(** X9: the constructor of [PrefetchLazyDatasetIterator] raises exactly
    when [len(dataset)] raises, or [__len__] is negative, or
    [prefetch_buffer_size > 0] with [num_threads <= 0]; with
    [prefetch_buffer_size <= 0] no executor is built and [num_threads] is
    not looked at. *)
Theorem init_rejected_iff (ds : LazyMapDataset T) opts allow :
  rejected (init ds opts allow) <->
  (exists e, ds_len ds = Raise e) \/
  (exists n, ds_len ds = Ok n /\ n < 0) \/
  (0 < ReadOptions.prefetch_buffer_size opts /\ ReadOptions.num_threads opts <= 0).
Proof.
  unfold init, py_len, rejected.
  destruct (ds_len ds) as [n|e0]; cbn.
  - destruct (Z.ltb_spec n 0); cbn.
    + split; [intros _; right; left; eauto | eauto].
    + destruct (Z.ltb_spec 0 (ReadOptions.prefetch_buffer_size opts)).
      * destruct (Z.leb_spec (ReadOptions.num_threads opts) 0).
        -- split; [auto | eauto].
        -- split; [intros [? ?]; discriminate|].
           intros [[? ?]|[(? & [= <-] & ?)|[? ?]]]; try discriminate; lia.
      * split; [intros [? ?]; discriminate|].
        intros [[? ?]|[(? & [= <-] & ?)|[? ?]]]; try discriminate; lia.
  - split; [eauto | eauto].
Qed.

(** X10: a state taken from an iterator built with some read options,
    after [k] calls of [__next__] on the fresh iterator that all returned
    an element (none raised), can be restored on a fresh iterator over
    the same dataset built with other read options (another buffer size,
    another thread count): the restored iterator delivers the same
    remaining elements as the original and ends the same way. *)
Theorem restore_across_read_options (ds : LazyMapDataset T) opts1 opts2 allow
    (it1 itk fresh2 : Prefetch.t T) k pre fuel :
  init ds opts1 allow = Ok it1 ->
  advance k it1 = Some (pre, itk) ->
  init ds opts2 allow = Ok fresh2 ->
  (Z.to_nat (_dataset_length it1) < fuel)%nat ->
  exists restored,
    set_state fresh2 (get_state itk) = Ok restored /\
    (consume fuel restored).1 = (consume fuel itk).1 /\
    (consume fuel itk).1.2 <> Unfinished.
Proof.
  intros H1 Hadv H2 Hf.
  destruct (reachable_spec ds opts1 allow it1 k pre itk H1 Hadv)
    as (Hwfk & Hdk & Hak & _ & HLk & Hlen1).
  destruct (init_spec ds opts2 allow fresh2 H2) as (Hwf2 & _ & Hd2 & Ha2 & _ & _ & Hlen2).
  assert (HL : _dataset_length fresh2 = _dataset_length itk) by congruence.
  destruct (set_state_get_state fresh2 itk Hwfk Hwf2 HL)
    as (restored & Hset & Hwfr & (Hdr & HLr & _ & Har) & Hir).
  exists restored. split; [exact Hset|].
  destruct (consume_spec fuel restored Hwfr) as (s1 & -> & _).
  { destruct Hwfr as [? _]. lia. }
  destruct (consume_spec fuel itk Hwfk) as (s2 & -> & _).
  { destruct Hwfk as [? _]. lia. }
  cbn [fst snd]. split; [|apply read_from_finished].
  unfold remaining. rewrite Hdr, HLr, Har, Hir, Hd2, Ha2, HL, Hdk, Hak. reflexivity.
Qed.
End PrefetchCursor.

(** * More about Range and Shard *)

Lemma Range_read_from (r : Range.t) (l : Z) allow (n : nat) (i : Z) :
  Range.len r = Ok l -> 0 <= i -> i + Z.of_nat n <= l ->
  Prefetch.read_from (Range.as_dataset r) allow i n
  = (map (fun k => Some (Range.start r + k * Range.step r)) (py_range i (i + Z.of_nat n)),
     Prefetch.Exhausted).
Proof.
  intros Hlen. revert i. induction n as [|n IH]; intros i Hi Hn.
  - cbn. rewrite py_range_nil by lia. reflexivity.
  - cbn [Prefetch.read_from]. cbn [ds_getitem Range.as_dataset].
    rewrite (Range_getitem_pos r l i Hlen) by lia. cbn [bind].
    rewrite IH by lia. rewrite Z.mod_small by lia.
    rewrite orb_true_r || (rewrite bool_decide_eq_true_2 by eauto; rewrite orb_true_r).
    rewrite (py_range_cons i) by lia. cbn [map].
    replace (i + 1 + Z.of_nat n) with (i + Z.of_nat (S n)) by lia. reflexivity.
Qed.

□ □ □ □

## WORK TASK:
Go through the listing, and whenever a line contains the string "reflexivity", copy that line.

## SOLUTION TO THIS TASK:
  unfold remaining. rewrite Hdr, HLr, Har, Hir, Hd2, Ha2, HL, Hdk, Hak. reflexivity.
  - cbn. rewrite py_range_nil by lia. reflexivity.
    replace (i + 1 + Z.of_nat n) with (i + Z.of_nat (S n)) by lia. reflexivity.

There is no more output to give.